Frederick Buechner, Christian novelist and essayist, wrote:The place where God calls you to is the place where your deep gladness and the world’s deep hunger meet.  He is speaking about vocation and his point, of course, is that God has made each of us in a unique way and places us in situations (work or school) in which our deep gladness in God, expressed through our own personality and passions, connects with the deep needs of those in the world who do not know this deep gladness. While I do not doubt the truth of his statement, I believe that life on the ground and in the grind often looks somewhat different.

Buechner makes a huge assumption in this statement.  The huge assumption is that the people of God are living with deep gladness in God in their current work situations.  While we may acknowledge that our gladness in God should be independent of our circumstances, we also know this is not always the case.  In a perfect world where our work corresponded with our personality and passions in such a way that we loved what we were doing, deep gladness in God would surely be present.  However, if truth be told, many of us are dissatisfied and feel locked into work situations which we endure rather than love.  So the deep gladness which we are to connect with the deep needs of those in the world is not even present in us, let alone there to be shared with others.

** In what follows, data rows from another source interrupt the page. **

(** With speeds NaN, 10, 100 and the maximum 50, the last row goes. *)
Lemma speed_max_radius_leaves_no_fast_row_witness :
  Pandas.has_column Pandas.SPEED_TO_PREV Examples.slow_then_fast = true /\
  Pandas.index_clashes Examples.slow_then_fast = false /\
  exists out,
    Filters.clean_gps_speed_max_radius
      Examples.generate_dist_time_speed_features Examples.slow_then_fast 50%float false
    = Some (Pandas.Ok (Examples.slow_then_fast, Some out)) /\
    Pandas.rows out = [Examples.SA; Examples.SB].
Proof.
  split; [reflexivity|]. split; [reflexivity|].
  destruct (proj1 (speed_max_radius_leaves_no_fast_row
                     Examples.generate_dist_time_speed_features
                     Examples.slow_then_fast 50%float false eq_refl) eq_refl)
    as [out [Hrun _]].
  exists out. split; [exact Hrun|].
  assert (H : Some (Pandas.Ok (Examples.slow_then_fast, Some out))
              = Some (Pandas.Ok (Examples.slow_then_fast,
                                 Some (Examples.with_all [Examples.SA; Examples.SB])))).
  { etransitivity; [symmetry; exact Hrun | reflexivity]. }
  now injection H as ->.
Defined.

(** X19. Whatever the predicate, a second run of [_clean_gps] on the frame
    a first run returned returns that frame as it is: the loop stops on a
    frame on which the predicate selects nothing, and the features on it
    are the ones the predicate has already read. *)
Theorem clean_gps_twice (f : Filters.Callable) (kw : Filters.kwargs)
    (move_data out : Pandas.DataFrame) :
  Filters._clean_gps move_data f kw = Some (Pandas.Ok out) ->
  Filters._clean_gps out f kw = Some (Pandas.Ok out).
Proof.
  intros Hrun.
  assert (H : clos_refl_trans _ (Filters.iteration f kw) (Filters.entry move_data) out /\
              exists fdp, Filters._filter_data out f kw = Pandas.Ok (fdp, O)).
  { pose proof (clean_gps_entered f kw move_data out Hrun) as He.
    rewrite (clean_gps_from_entry f kw move_data He) in Hrun.
    destruct (Filters._filter_data (Filters.entry move_data) f kw) as [[fdp n]|e] eqn:Hf;
      [|discriminate].
    exact (loop_reaches _ _ _ _ _ _ _ Hf Hrun). }
  destruct H as [Hsteps [fdp Hend]].
  apply passes_name in Hsteps. rewrite entry_name in Hsteps.
  unfold Filters._clean_gps. rewrite (enter_unnamed _ Hsteps), Hend. reflexivity.
Qed.

Lemma clean_gps_twice_witness :
  Filters._clean_gps Examples.near_then_far Filters._filter_single_by_max
    (Statements.threshold_kwargs Pandas.DIST_TO_PREV 10%float)
  = Some (Pandas.Ok (Examples.with_all [Examples.P0; Examples.P2])) /\
  Filters._clean_gps (Examples.with_all [Examples.P0; Examples.P2])
    Filters._filter_single_by_max
    (Statements.threshold_kwargs Pandas.DIST_TO_PREV 10%float)
  = Some (Pandas.Ok (Examples.with_all [Examples.P0; Examples.P2])).
Proof.
  split; [reflexivity|].
  exact (clean_gps_twice Filters._filter_single_by_max
           (Statements.threshold_kwargs Pandas.DIST_TO_PREV 10%float)
           Examples.near_then_far _ eq_refl).
Defined.

Section TimeMaxFacts.
Import Pandas Filters Statements.

Variable group_sum : list float -> float.
Variable time_max : float.

(** A group that stays keeps all its rows, so its sum is the same. *)
Lemma total_time_kept (md : DataFrame) (i : Id) :
  PrimFloat.ltb (total_time group_sum md i) time_max = false ->
  total_time group_sum
    (set_rows md
       (filter
          (fun r => negb (PrimFloat.ltb (total_time group_sum md (traj_id r)) time_max))
          (rows md))) i
  = total_time group_sum md i.
Proof.
  intros Hk. unfold total_time at 1, rows_of_id. cbn [rows set_rows].
  rewrite (filter_group_kept traj_id
             (fun i => negb (PrimFloat.ltb (total_time group_sum md i) time_max))).
  now rewrite Hk.
Qed.

End TimeMaxFacts.

(** X20. On the frame [clean_id_by_time_max] returns, no trajectory has a
    summed [time_to_prev] below [time_max], the sums taken over the result
    itself; and a second call with the same bound returns that frame as it
    is. Stated for a frame that carries [time_to_prev] and has unique index
    labels, and a bound that is a number. *)
Theorem time_max_twice
    (gen : Pandas.DataFrame -> Pandas.result Pandas.DataFrame)
    (group_sum : list float -> float) (move_data out : Pandas.DataFrame)
    (time_max : float) (inplace : bool) :
  Pandas.has_column Pandas.TIME_TO_PREV move_data = true ->
  Statements.is_unique (Pandas.index move_data) = true ->
  PrimFloat.is_nan time_max = false ->
  Filters.clean_id_by_time_max gen group_sum move_data time_max false
  = Pandas.Ok (move_data, Some out) ->
  (forall r, In r (Pandas.rows out) ->
     PrimFloat.ltb (Statements.total_time group_sum out (Pandas.traj_id r)) time_max
     = false) /\
  Filters.clean_id_by_time_max gen group_sum out time_max inplace
  = Pandas.Ok (Filters.outcome inplace out out).
Proof.
  intros Hc Hu Hnum Hrun.
  assert (He : Filters.ensure Pandas.TIME_TO_PREV gen move_data = Pandas.Ok move_data).
  { unfold Filters.ensure. now rewrite Hc. }
  assert (Hi : Filters.id_is_index move_data = false).
  { unfold Filters.clean_id_by_time_max in Hrun. rewrite He in Hrun.
    cbn [Pandas.bind] in Hrun.
    destruct (Filters.id_is_index move_data); [discriminate | reflexivity]. }
  rewrite (clean_id_by_time_max_rows group_sum gen move_data move_data time_max false
             He Hi Hc (is_unique_NoDup _ Hu) Hnum) in Hrun.
  injection Hrun as Hout.
  assert (Hpost : forall r, In r (Pandas.rows out) ->
            PrimFloat.ltb (Statements.total_time group_sum out (Pandas.traj_id r))
              time_max = false).
  { intros r Hin. rewrite <- Hout in *. cbn [Pandas.rows Pandas.set_rows] in Hin.
    apply filter_In in Hin as [_ Hk]. apply negb_true_iff in Hk.
    now rewrite (total_time_kept group_sum time_max move_data _ Hk). }
  split; [exact Hpost|].
  assert (Hc' : Pandas.has_column Pandas.TIME_TO_PREV out = true).
  { rewrite <- Hout. exact Hc. }
  assert (He' : Filters.ensure Pandas.TIME_TO_PREV gen out = Pandas.Ok out).
  { unfold Filters.ensure. now rewrite Hc'. }
  assert (Hu' : Statements.is_unique (Pandas.index out) = true).
  { rewrite <- Hout. now apply is_unique_filter. }
  assert (Hi' : Filters.id_is_index out = false).
  { rewrite <- Hout. exact Hi. }
  rewrite (clean_id_by_time_max_rows group_sum gen out out time_max inplace
             He' Hi' Hc' (is_unique_NoDup _ Hu') Hnum).
  rewrite filter_all; [now rewrite set_rows_same|].
  intros r Hin. now rewrite (Hpost r Hin).
Qed.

However, Buechner is not wrong.  The problem is not in what he says but in the lack of depth of our own thoughts about work (or school if we are students) from a biblical perspective.  There is a confusion of category and perspective.  Naming our work a “job” is only to make a statement about what we do.  Naming it a “vocation” is to recognize it is something we are called by God to do.  The work of all Christians is a vocation – provided by God for the purpose of God even when we would rather be somewhere else doing something else.  Faithfulness at work/school is a response to the call of God.

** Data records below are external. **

(** The loop always finishes when it is given one iteration per attempt
    still allowed. *)
Lemma iterate_returns fuel :
  forall n w,
    (Z.to_nat (max_attempt_number - n) < fuel)%nat ->
    exists r, loop fuel n w = Some r.
Proof.
  induction fuel as [|fuel IH]; intros n w Hfuel; [lia|].
  cbn [iterate]. destruct (fn w) as [[v|e] w'].
  - eexists; reflexivity.
  - destruct (retry e); cbn [negb]; [|eexists; reflexivity].
    destruct (stop_after_attempt max_attempt_number n) eqn:Hstop.
    + eexists; reflexivity.
    + apply stop_after_attempt_false in Hstop.
      destruct (IH (n + 1) w') as [r Hr]; [lia|].
      rewrite Hr. eexists; reflexivity.
Qed.

Lemma schedule_head n more :
  exists rest, schedule wait n more = Call n :: rest.
Proof. destruct more; eexists; reflexivity. Qed.

(** A run is one call, then a sleep and a call per retry. *)
Lemma iterate_trace fuel :
  forall n w r,
    loop fuel n w = Some r ->
    n <= attempts r /\
    trace r = schedule wait n (Z.to_nat (attempts r - n)).
Proof.
  induction fuel as [|fuel IH]; intros n w r; [discriminate|].
  cbn [iterate]. destruct (fn w) as [[v|e] w'].
  - intros [= <-]. cbn. rewrite Z.sub_diag. split; [lia | reflexivity].
  - destruct (retry e); cbn [negb].
    2:{ intros [= <-]. cbn. rewrite Z.sub_diag. split; [lia | reflexivity]. }
    destruct (stop_after_attempt max_attempt_number n).
    { intros [= <-]. cbn. rewrite Z.sub_diag. split; [lia | reflexivity]. }
    destruct (loop fuel (n + 1) w') as [r'|] eqn:Hr'; [|discriminate].
    intros [= <-]. destruct (IH _ _ _ Hr') as [Hle Htr].
    cbn [after attempts trace app]. split; [lia|].
    replace (Z.to_nat (attempts r' - n))
      with (S (Z.to_nat (attempts r' - (n + 1)))) by lia.
    cbn [schedule]. now rewrite Htr.
Qed.

(** No run goes past attempt [max_attempt_number] (or past its first
    attempt, when that is already beyond it). *)
Lemma iterate_bound fuel :
  forall n w r,
    loop fuel n w = Some r -> attempts r <= Z.max n max_attempt_number.
Proof.
  induction fuel as [|fuel IH]; intros n w r; [discriminate|].
  cbn [iterate]. destruct (fn w) as [[v|e] w'].
  - intros [= <-]. cbn. lia.
  - destruct (retry e); cbn [negb]; [|intros [= <-]; cbn; lia].
    destruct (stop_after_attempt max_attempt_number n) eqn:Hstop;
      [intros [= <-]; cbn; lia|].
    apply stop_after_attempt_false in Hstop.
    destruct (loop fuel (n + 1) w') as [r'|] eqn:Hr'; [|discriminate].
    intros [= <-]. specialize (IH _ _ _ Hr'). cbn. lia.
Qed.

(** A returned value ends the run at once. *)
Lemma iterate_success fuel n w v w' :
  fn w = (Return v, w') ->
  loop (S fuel) n w = Some (finish (Return v) n w').
Proof. intros H. cbn [iterate]. now rewrite H. Qed.

(** An exception the predicate rejects ends the run at once and reaches
    the caller as it was raised. *)
Lemma iterate_not_retried fuel n w e w' :
  fn w = (Raise e, w') -> retry e = false ->
  loop (S fuel) n w = Some (finish (Raise e) n w').
Proof. intros H Hr. cbn [iterate]. now rewrite H, Hr. Qed.

Lemma state_after_shift k w :
  state_after fn k (snd (fn w)) = state_after fn (S k) w.
Proof.
  unfold state_after. symmetry. apply Nat.iter_succ_r.
Qed.

(** When every call raises a retried exception the loop runs to the
    stop condition and re-raises what the last call raised. *)
Lemma iterate_exhausts fuel :
  (forall w, exists e w', fn w = (Raise e, w') /\ retry e = true) ->
  forall n w,
    (Z.to_nat (max_attempt_number - n) < fuel)%nat ->
    exists r,
      loop fuel n w = Some r /\
      attempts r = Z.max n max_attempt_number /\
      (outcome r, final r)
      = fn (state_after fn (Z.to_nat (attempts r - n)) w).
Proof.
  intros Hfail. induction fuel as [|fuel IH]; intros n w Hfuel; [lia|].
  cbn [iterate]. destruct (Hfail w) as (e & w' & Hw & He).
  rewrite Hw, He. cbn [negb].
  destruct (stop_after_attempt max_attempt_number n) eqn:Hstop.
  - apply stop_after_attempt_true in Hstop.
    eexists; split; [reflexivity|]. cbn. split; [lia|].
    rewrite Z.sub_diag. cbn. now rewrite Hw.
  - apply stop_after_attempt_false in Hstop.
    destruct (IH (n + 1) w') as (r & Hr & Hatt & Hout); [lia|].
    rewrite Hr. eexists; split; [reflexivity|]. cbn. split; [lia|].
    rewrite Hout.
    replace (Z.to_nat (attempts r - n))
      with (S (Z.to_nat (attempts r - (n + 1)))) by lia.
    rewrite <- state_after_shift. now rewrite Hw.
Qed.

End Loop.

Section Traces.
Variable float : Type.
Variable wait : Z -> float.

Lemma delay_before_earlier more :
  forall n k, k <= n -> delay_before (schedule wait n more) k = None.
Proof.
  induction more as [|more IH]; intros n k Hk; [reflexivity|].
  cbn [schedule]. cbn [delay_before].
  destruct (schedule_head wait (n + 1) more) as [rest Hrest].
  rewrite Hrest. destruct (Z.eqb_spec (n + 1) k); [lia|].
  rewrite <- Hrest. apply IH. lia.
Qed.

(** In a schedule that starts at attempt [n], the sleep before a later
    attempt [k] is the wait computed after attempt [k - 1]. *)
Lemma delay_before_schedule more :
  forall n k,
    n < k <= n + Z.of_nat more ->
    delay_before (schedule wait n more) k = Some (wait (k - 1)).
Proof.
  induction more as [|more IH]; intros n k Hk; [lia|].
  cbn [schedule]. cbn [delay_before].
  destruct (schedule_head wait (n + 1) more) as [rest Hrest].
  rewrite Hrest. destruct (Z.eqb_spec (n + 1) k) as [<-|Hne].
  - now replace (n + 1 - 1) with n by lia.
  - rewrite <- Hrest. apply IH. lia.
Qed.

Lemma calls_schedule more : forall n, calls (schedule wait n more) = S more.
Proof.
  induction more as [|more IH]; intros n; [reflexivity|].
  cbn [schedule calls]. now rewrite IH.
Qed.

Lemma sleeps_schedule more :
  forall n,
    sleeps (schedule wait n more)
    = map (fun i => wait (n + Z.of_nat i)) (seq 0 more).
Proof.
  induction more as [|more IH]; intros n; [reflexivity|].
  cbn [schedule sleeps seq map]. rewrite IH, <- seq_shift, map_map.
  f_equal; [now rewrite Z.add_0_r|].
  apply map_ext. intros i. f_equal. lia.
Qed.

End Traces.

End TenacityFacts.

(* ------------------------------------------------------------------ *)
(** ** The resilient invoker: [with_retry] *)

Module RetryFacts.
Import Py Floats Exceptions Tenacity Retry TenacityFacts Scenarios.

Section Invoker.
Context {float : Type} `{FloatOps float}.
Variables W T : Type.
Variable func : callable W T.
Variable c : RetryConfig float.

(** [with_retry] always finishes: the iterations it is given suffice. *)
Lemma with_retry_returns (w : W) : exists r, with_retry func c w = Some r.
Proof.
  unfold with_retry, create_retry_decorator. destruct func as [body|body].
  - apply iterate_returns. lia.
  - destruct (body w) as [out w']. eexists. reflexivity.
Qed.

Lemma with_retry_trace (w : W) (r : run W T float) :
  with_retry func c w = Some r ->
  1 <= attempts r <= Z.max 1 (max_attempts c) /\
  trace r = schedule (backoff c) 1 (Z.to_nat (attempts r - 1)).
Proof.
  unfold with_retry, create_retry_decorator. destruct func as [body|body].
  - intros Hr.
    destruct (iterate_trace _ _ _ _ _ _ _ Hr) as [Hle Htr].
    pose proof (iterate_bound _ _ _ _ _ _ _ Hr) as Hub.
    repeat split; assumption.
  - destruct (body w) as [out w']. intros [= <-]. cbn. split; [lia|reflexivity].
Qed.

Lemma with_retry_success (w w' : W) (v : T) :
  body_of func w = (Return v, w') ->
  with_retry func c w = Some (finish (Return v) 1 w').
Proof.
  unfold with_retry, create_retry_decorator. destruct func as [body|body];
    cbn [body_of]; intros Hb.
  - now apply iterate_success.
  - now rewrite Hb.
Qed.

(** An exception outside [(NetworkError, ServerError, RateLimitError)]
    reaches the caller after one call, as it was raised. *)
Lemma with_retry_not_retried (w w' : W) (e : exn) :
  body_of func w = (Raise e, w') -> retried_types e = false ->
  with_retry func c w = Some (finish (Raise e) 1 w').
Proof.
  unfold with_retry, create_retry_decorator. destruct func as [body|body];
    cbn [body_of]; intros Hb He.
  - now apply iterate_not_retried.
  - now rewrite Hb.
Qed.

In a perfect world, there would no challenge against deep gladness in God and one day, at the consummation, that will be the case.  Finding the glory of the grind takes courage and endurance to battle for deep gladness in God in the circumstances (work/school) he has placed you in right now. And perhaps that is the point.  If you acknowledge that deep gladness in God should be independent of your circumstances, then you have to fight for that gladness regardless of circumstances and not let circumstances determine for you the state of your gladness in God. Though it is a lifelong process, as you learn to experience deep gladness in God wherever he has placed you, you are in a position to connect that deep gladness to the deep hunger of the world.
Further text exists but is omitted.